Written By Nisie G Jimenez


March 15, 1933, Brooklyn, New York, NY         Died: September 18, 2020, Washington, D.C.

March 15, 1933, Brooklyn, New York, NY Died: September 18, 2020, Washington, D.C.

Nathan and Celia Bader welcomed their daughter Ruth Joan Bader into the world on March 15, 1933. Ruth would grow up in a working-class neighborhood in Brooklyn, New York. Her mother and father were hard workers but always stressed the importance of Education. Celia Bader even worked at a garment factory to help pay for her own brother’s college tuition; her young daughter took note. Young Ginsburg worked hard in school and was determined to become a lawyer. She eventually made it to Harvard, where she was one of eight other females in her class of more than 500. While the adversity Ruth faced as a woman in a predominantly male-dominated field was sometimes fervent, she studied hard. Eventually, she became the first female member of the prestigious Harvard Law Review.

After graduating in 1959, she became a clerk for a U.S. district judge for over two years then became a professor, eventually landing at Columbia, where she became the school’s first female tenured professor. Ginsburg also knew women deserved more of an equal voice. While teaching at Columbia, she served as the director of the Women’s Rights Project of the American Civil Liberties Union. After arguing six landmark cases on gender equality before the U.S. Supreme Court, Ruth became well known as an advocate for Women. Finally, in 1993 President Bill Clinton appointed Ruth Ginsburg as a Supreme Court judge and was confirmed by the Senate by a 96–3 vote.

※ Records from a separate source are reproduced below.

(** * ko_tts: engine registry and synthesis cache

    A shallow embedding of [ko_tts/engines/registry.py],
    [ko_tts/engines/base.py], [ko_tts/engines/melo.py],
    [ko_tts/engines/edge.py] and of the cache of
    [ko_tts/server/tts_engine.py], followed by the properties of the
    registry (engine selection, error behaviour) and of the cache
    (fingerprint, two storage tiers).

    Conventions of the embedding:
    - a Python [str] is the [string] of its UTF-8 bytes, so [str.encode()]
      is the identity on the representation;
    - a Python [int] is a [Z]; [bytes] is a [list byte];
    - a Python [float] is an abstract type: the code only passes floats
      on, formats them and tests them for truth;
    - a method that mutates objects is a function on an explicit state;
      a method that can raise returns an [Outcome];
    - [async def] bodies are run to completion, one request at a time. *)

From Stdlib Require Import ZArith String Ascii Strings.Byte.
From stdpp Require Import gmap strings list fin_maps sorting pretty.

Open Scope string_scope.
Open Scope list_scope.

(** ** Python prelude *)

Module Py.

(** The exceptions the modelled code raises. *)
Inductive PyExc : Type :=
| RuntimeError (msg : string)
| ValueError (msg : string)
| OtherError (cls msg : string).

(** [str(e)] *)
Definition exc_message (e : PyExc) : string :=
  match e with
  | RuntimeError m | ValueError m | OtherError _ m => m
  end.
(** * Form-X: the string-formatting core of [main.py]

    A shallow embedding of the processing pipeline of [StringFormatterApp]
    (separator detection, tokenisation, content counting, the formatters
    and [process_string]) together with the properties of its
    specification.

    Python [str] values are sequences of Unicode code points; the tkinter
    variables and widgets the methods read and write are the fields of the
    record [App]; message boxes are logged by a small writer monad. *)

From Stdlib Require Import List NArith ZArith Arith Bool Lia.
From Stdlib Require Import Strings.String Strings.Ascii Numbers.DecimalString.
From Stdlib Require Import Numbers.DecimalNat Lists.Finite.
Import ListNotations.

Local Open Scope list_scope.

(* ================================================================== *)
(** * Python strings *)
(* ================================================================== *)

Module Py.

(** A character is its code point; a [str] is the list of its characters. *)
Definition char := N.
Definition pystr := list char.

(** String literals of the source, written as Rocq strings. *)
Definition py (s : string) : pystr := map N_of_ascii (list_ascii_of_string s).

Definition SPACE : char := 32%N.
Definition NEWLINE : char := 10%N.
Definition COMMA : char := 44%N.
Definition SLASH : char := 47%N.
Definition LOWER_N : char := 110%N.
Definition DQUOTE : char := 34%N.

(** [a == b] on strings. *)
Fixpoint pystr_eqb (a b : pystr) : bool :=
  match a, b with
  | [], [] => true
  | x :: a', y :: b' => N.eqb x y && pystr_eqb a' b'
  | _, _ => false
  end.

(** Comparison of a string with a literal of the source. *)
Definition is_lit (s : pystr) (lit : string) : bool := pystr_eqb s (py lit).

(** Truth value of a sequence: [not l] holds of the empty one only. *)
Definition py_not {A : Type} (l : list A) : bool :=
  match l with
  | [] => true
  | _ :: _ => false
  end.

Definition in_range (lo hi c : N) : bool := (N.leb lo c && N.leb c hi)%bool.

(** Unicode whitespace, the class shared by [str.split()], [str.strip()]
    and the pattern [\s] of [re] on [str]: U+0009..U+000D, U+001C..U+0020,
    U+0085, U+00A0, U+1680, U+2000..U+200A, U+2028, U+2029, U+202F, U+205F
    and U+3000. *)
Definition isspace (c : char) : bool :=
  (in_range 9 13 c || in_range 28 32 c || N.eqb c 133 || N.eqb c 160
   || N.eqb c 5760 || in_range 8192 8202 c || N.eqb c 8232 || N.eqb c 8233
   || N.eqb c 8239 || N.eqb c 8287 || N.eqb c 12288)%bool.

(** The class [a-zA-Z0-9]. *)
Definition is_ascii_alnum (c : char) : bool :=
  (in_range 97 122 c || in_range 65 90 c || in_range 48 57 c)%bool.

(** [s.lstrip()], [s.rstrip()] and [s.strip()]. *)
Fixpoint lstrip (s : pystr) : pystr :=
  match s with
  | [] => []
  | c :: r => if isspace c then lstrip r else s
  end.

Fixpoint rstrip (s : pystr) : pystr :=
  match s with
  | [] => []
  | c :: r =>
      let r' := rstrip r in
      if (isspace c && py_not r')%bool then [] else c :: r'
  end.

Definition strip (s : pystr) : pystr := rstrip (lstrip s).

(** [s.split()]: the maximal runs of non-whitespace characters, in order.
    [words_from s] reads [s] from the right and returns the run that
    starts at the head of [s] (empty when [s] starts with whitespace) and
    the runs that follow it. *)
Definition push_word (w : pystr) (ws : list pystr) : list pystr :=
  match w with
  | [] => ws
  | _ :: _ => w :: ws
  end.

Fixpoint words_from (s : pystr) : pystr * list pystr :=
  match s with
  | [] => ([], [])
  | c :: r =>
      let (w, ws) := words_from r in
      if isspace c then ([], push_word w ws) else (c :: w, ws)
  end.

Definition split (s : pystr) : list pystr :=
  let (w, ws) := words_from s in push_word w ws.

(** [s.split(sep)] for a separator of one character: the pieces between
    the occurrences of [sep], empty pieces included; never the empty
    list. *)
Fixpoint pieces_from (sep : char) (s : pystr) : pystr * list pystr :=
  match s with
  | [] => ([], [])
  | c :: r =>
      let (p, ps) := pieces_from sep r in
      if N.eqb c sep then ([], p :: ps) else (c :: p, ps)
  end.

Definition split_on (sep : char) (s : pystr) : list pystr :=
  let (p, ps) := pieces_from sep s in p :: ps.

(** [sep.join(l)]. *)
Fixpoint join (sep : pystr) (l : list pystr) : pystr :=
  match l with
  | [] => []
  | [x] => x
  | x :: r => x ++ sep ++ join sep r
  end.

(** [s.count(c)] for a pattern of one character. *)
Definition count (c : char) (s : pystr) : nat :=
  List.length (filter (N.eqb c) s).

(** [str(n)] for a non-negative integer. *)
Definition str_of_nat (n : nat) : pystr :=
  py (NilZero.string_of_uint (Nat.to_uint n)).

(** [enumerate(l)], counting from [start]. *)
Fixpoint enumerate_from {A : Type} (start : nat) (l : list A) : list (nat * A) :=
  match l with
  | [] => []
  | x :: r => (start, x) :: enumerate_from (S start) r
  end.

Definition enumerate {A : Type} (l : list A) : list (nat * A) :=
  enumerate_from 0 l.

(** [re.sub(r'/n', ' ', s)]: every occurrence of the two characters
    [/n], found from the left without overlap, becomes one space. *)
Fixpoint sub_slash_n (s : pystr) : pystr :=
  match s with
  | [] => []
  | c :: r =>
      match r with
      | d :: r' =>
          if (N.eqb c SLASH && N.eqb d LOWER_N)%bool
          then SPACE :: sub_slash_n r'
          else c :: sub_slash_n r
      | [] => [c]
      end
  end.
(** * InsightAI dashboard: CSV ingestion and conversation state

    A shallow embedding of the logic of [src/App.tsx] ([parseCSV] with its
    inner [parseLine], [handleFileUpload], [handleSendMessage], [clearChat],
    [downloadCSV]) and of the error wrapping of [analyzeData] in the Gemini
    service, followed by the properties the specification states about them.

    Conventions.
    - A JavaScript string is a [string]: a sequence of code units, here the
      code units below 256.
    - A JavaScript number is an IEEE 754 binary64 value, a [spec_float] with
      precision 53 and maximal exponent 1024.
    - A plain object used as a dictionary is a [gmap string _]; an array is a
      [list], read with [!!] ([None] is JavaScript's [undefined]). *)

From Stdlib Require Import ZArith NArith List String Ascii Bool Lia DecimalString.
From Stdlib Require Import Floats.SpecFloat.
From Stdlib Require DecimalPos.
From stdpp Require Import base option list gmap strings.

Local Open Scope string_scope.

(** ** The JavaScript runtime functions the program calls *)
Module JS.

Definition LF : ascii := "010"%char.
Definition CR : ascii := "013"%char.
Definition quote : ascii := "034"%char.
Definition comma : ascii := ","%char.

(** WhiteSpace and LineTerminator code units (ECMAScript 12.2, 12.3)
    below 256: TAB, LF, VT, FF, CR, SP, NBSP. *)
Definition isWhiteSpace (c : ascii) : bool :=
  match N_of_ascii c with
  | 9 | 10 | 11 | 12 | 13 | 32 | 160 => true
  | _ => false
  end%N.

Fixpoint trimStart (s : string) : string :=
  match s with
  | String c s' => if isWhiteSpace c then trimStart s' else s
  | EmptyString => EmptyString
  end.

Fixpoint trimEnd (s : string) : string :=
  match s with
  | EmptyString => EmptyString
  | String c s' =>
      match trimEnd s' with
      | EmptyString => if isWhiteSpace c then EmptyString else String c EmptyString
      | t => String c t
      end
  end.

(** [String.prototype.trim]. *)
Definition trim (s : string) : string := trimEnd (trimStart s).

During Ginsburgs time as Supreme Court Judge, she continued to stay true to her values by supporting legislation that was considered progressive. In 2015 she was part of a majority ruling in King v. Burwell, further securing the Affordable Care act. And the same year, she voted to make same-sex marriage legal in all 50 states.

Ruth Bader Ginsburg never gave up on America and showed us what true devotion was as she used her last days to protect her fellow citizens. She will be remembered as a true Patriot. Now more than ever, we can only show her the same grace by voting and encouraging others to do the same.